- EXERCISE BRIEF
From the data underneath, reproduce exactly the stretch that begins at the line with "revert torrents c." and ends after the line with "(** Every path".

- Items from a data source
>>

(** ** Classification *)

Lemma isNetworkFileSystem_frame (path : string) (c : Config) :
  watcher (snd (isNetworkFileSystem path c)) = watcher c
  /\ world (snd (isNetworkFileSystem path c)) = world c
  /\ effects (snd (isNetworkFileSystem path c))
     = effects c
       ++ statfsDiagnostics path (statfs (world c) (statfsArgument path)).
Proof.
  unfold isNetworkFileSystem.
  destruct (statfs (world c) (statfsArgument path)) as [t|e]; simpl.
  - by rewrite app_nil_r.
  - by rewrite <- !app_assoc.
Qed.



(** ** Records: the setters against the projections *)

Lemma Config_eta (c : Config) : mkConfig (watcher c) (world c) (effects c) = c.
Proof. by destruct c. Qed.

Lemma setPartialTorrents_id (f : FileSystemWatcher) :
  setPartialTorrents (m_partialTorrents f) f = f.
Proof. by destruct f. Qed.

Lemma setWatcher_id (c : Config) : setWatcher (watcher c) c = c.
Proof. by destruct c. Qed.

(** ** The directory scan *)

Lemma registerPartial_lookup (w : World) (l : list string)
    (m : gmap string Z) (p : string) :
  registerPartial w l m !! p
  = match m !! p with
    | Some v => Some v
    | None =>
        if bool_decide (p ∈ l) && negb (readyFile w p) then Some 0 else None
    end.
Proof.
  unfold registerPartial.
  revert m. induction l as [|x l IH]; intros m; simpl.
  - by destruct (m !! p).
  - rewrite IH. clear IH.
    destruct (decide (p = x)) as [->|Hne].
    + rewrite (bool_decide_eq_true_2 (x ∈ x :: l)) by apply list_elem_of_here.
      destruct (readyFile w x) eqn:Hr; simpl.
      * destruct (m !! x); [done|]. by rewrite andb_false_r.
      * destruct (m !! x) as [v|] eqn:Hm.
        -- rewrite bool_decide_eq_true_2 by eauto. by rewrite Hm.
        -- rewrite bool_decide_eq_false_2 by apply is_Some_None.
           by rewrite lookup_insert_eq.
    + assert (bool_decide (p ∈ x :: l) = bool_decide (p ∈ l)) as ->.
      { apply bool_decide_ext. rewrite elem_of_cons. tauto. }
      destruct (readyFile w x); [done|].
      case_bool_decide; [done|]. by rewrite lookup_insert_ne.
Qed.

Lemma addTorrentFile_eq (dir file : string) (torrents : list string)
    (c : Config) :
  let p := QDir.absoluteFilePath dir file in
  addTorrentFile dir file (torrents, c)
  = (torrents ++ filter (fun p => readyFile (world c) p = true) [p],
     setWatcher
       (setPartialTorrents
          (registerPartial (world c) [p] (m_partialTorrents (watcher c)))
          (watcher c)) c).
Proof.
  intros p. unfold addTorrentFile, registerPartial. fold p. simpl.
  unfold readyFile.
  destruct (QString.endsWith p ".magnet") eqn:Hm; simpl.
  { rewrite filter_cons_True by (by rewrite Hm).
    by rewrite setPartialTorrents_id, setWatcher_id. }
  destruct (isValidTorrent (world c) p) eqn:Hv; simpl.
  { rewrite filter_cons_True by (rewrite Hv; apply orb_true_r).
    by rewrite setPartialTorrents_id, setWatcher_id. }
  rewrite filter_cons_False by (rewrite Hm, Hv; by simpl).
  rewrite app_nil_r.
  destruct (bool_decide (is_Some (m_partialTorrents (watcher c) !! p)));
    simpl; [|done].
  by rewrite setPartialTorrents_id, setWatcher_id.
Qed.

Lemma addTorrentFile_fold (dir : string) (entries : list string)
    (torrents : list string) (c : Config) :
  foldl (fun acc file => addTorrentFile dir file acc) (torrents, c) entries
  = (torrents
       ++ filter (fun p => readyFile (world c) p = true)
            (map (QDir.absoluteFilePath dir) entries),
     setWatcher
       (setPartialTorrents
          (registerPartial (world c)
             (map (QDir.absoluteFilePath dir) entries)
             (m_partialTorrents (watcher c)))
          (watcher c)) c).
Proof.
  revert torrents c. induction entries as [|file entries IH];
    intros torrents c.
  - simpl. by rewrite app_nil_r, setPartialTorrents_id, setWatcher_id.
  - cbn [foldl map]. rewrite addTorrentFile_eq, IH. f_equal.
    rewrite <- app_assoc. f_equal.
    change (world (setWatcher ?f c)) with (world c).
    by rewrite <- filter_app.
Qed.

Lemma addTorrentsFromDir_eq (dir : string) (torrents : list string)
    (c : Config) :
  let paths := scanPaths (world c) dir (m_filters (watcher c)) in
  let m := registerPartial (world c) paths (m_partialTorrents (watcher c)) in
  addTorrentsFromDir dir torrents c
  = (torrents ++ filter (fun p => readyFile (world c) p = true) paths,
     setWatcher
       (setPartialTorrentTimer
          (timerAfterScan m (m_partialTorrentTimer (watcher c)))
          (setPartialTorrents m (watcher c))) c).
Proof.
  intros paths m. subst m paths. unfold addTorrentsFromDir, scanPaths.
  rewrite addTorrentFile_fold.
  unfold timerAfterScan, startPartialTorrentTimer.
  destruct c as [f w e]. destruct f as [fi pt ti wf wt bd]. simpl.
  case_bool_decide; [|done]. by destruct ti.
Qed.

(** Every path a scan visits names a regular file of the directory whose
    name one of the filters accepts. *)
Lemma scanPaths_spec (w : World) (dir : string) (nameFilters : list string)
    (p : string) :
  p ∈ scanPaths w dir nameFilters <->
  exists name,
    p = QDir.absoluteFilePath dir name
    /\ QDir.entryName dir p = Some name
    /\ is_Some (files w !! p)
    /\ Wildcard.matchesAny false nameFilters name = true.
Proof.
  unfold scanPaths, QDir.entryList. rewrite list_elem_of_fmap. split.
  - intros (name & -> & Hin). apply list_elem_of_omap in Hin
      as ([path valid] & Hin & H). simpl in H.
    destruct (QDir.entryName dir path) as [name'|] eqn:En; [|done].
    destruct (Wildcard.matchesAny false nameFilters name') eqn:Hm; [|done].
    injection H as ->. apply elem_of_map_to_list in Hin.
    assert (path = QDir.absoluteFilePath dir name) as Heq.
    { unfold QDir.entryName in En.
      destruct (QString.stripPrefix (QDir.withSeparator dir) path)
        as [r|] eqn:Es; [|done].
      apply stripPrefix_Some in Es.
      destruct (QString.contains "/" r); [done|].
      destruct r as [|first r]; [done|].
      destruct (Ascii.eqb first "."); [done|]. by injection En as <-. }
    exists name. rewrite <- Heq. eauto.
  - intros (name & -> & En & [valid Hf] & Hm). exists name. split; [done|].
    apply list_elem_of_omap.
    exists (QDir.absoluteFilePath dir name, valid). split.
    + by apply elem_of_map_to_list.
    + simpl. by rewrite En, Hm.
Qed.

<<

- SOLUTION BELOW
  revert torrents c. induction entries as [|file entries IH];
    intros torrents c.
  - simpl. by rewrite app_nil_r, setPartialTorrents_id, setWatcher_id.
  - cbn [foldl map]. rewrite addTorrentFile_eq, IH. f_equal.
    rewrite <- app_assoc. f_equal.
    change (world (setWatcher ?f c)) with (world c).
    by rewrite <- filter_app.
Qed.

Lemma addTorrentsFromDir_eq (dir : string) (torrents : list string)
    (c : Config) :
  let paths := scanPaths (world c) dir (m_filters (watcher c)) in
  let m := registerPartial (world c) paths (m_partialTorrents (watcher c)) in
  addTorrentsFromDir dir torrents c
  = (torrents ++ filter (fun p => readyFile (world c) p = true) paths,
     setWatcher
       (setPartialTorrentTimer
          (timerAfterScan m (m_partialTorrentTimer (watcher c)))
          (setPartialTorrents m (watcher c))) c).
Proof.
  intros paths m. subst m paths. unfold addTorrentsFromDir, scanPaths.
  rewrite addTorrentFile_fold.
  unfold timerAfterScan, startPartialTorrentTimer.
  destruct c as [f w e]. destruct f as [fi pt ti wf wt bd]. simpl.
  case_bool_decide; [|done]. by destruct ti.
Qed.

(** Every path a scan visits names a regular file of the directory whose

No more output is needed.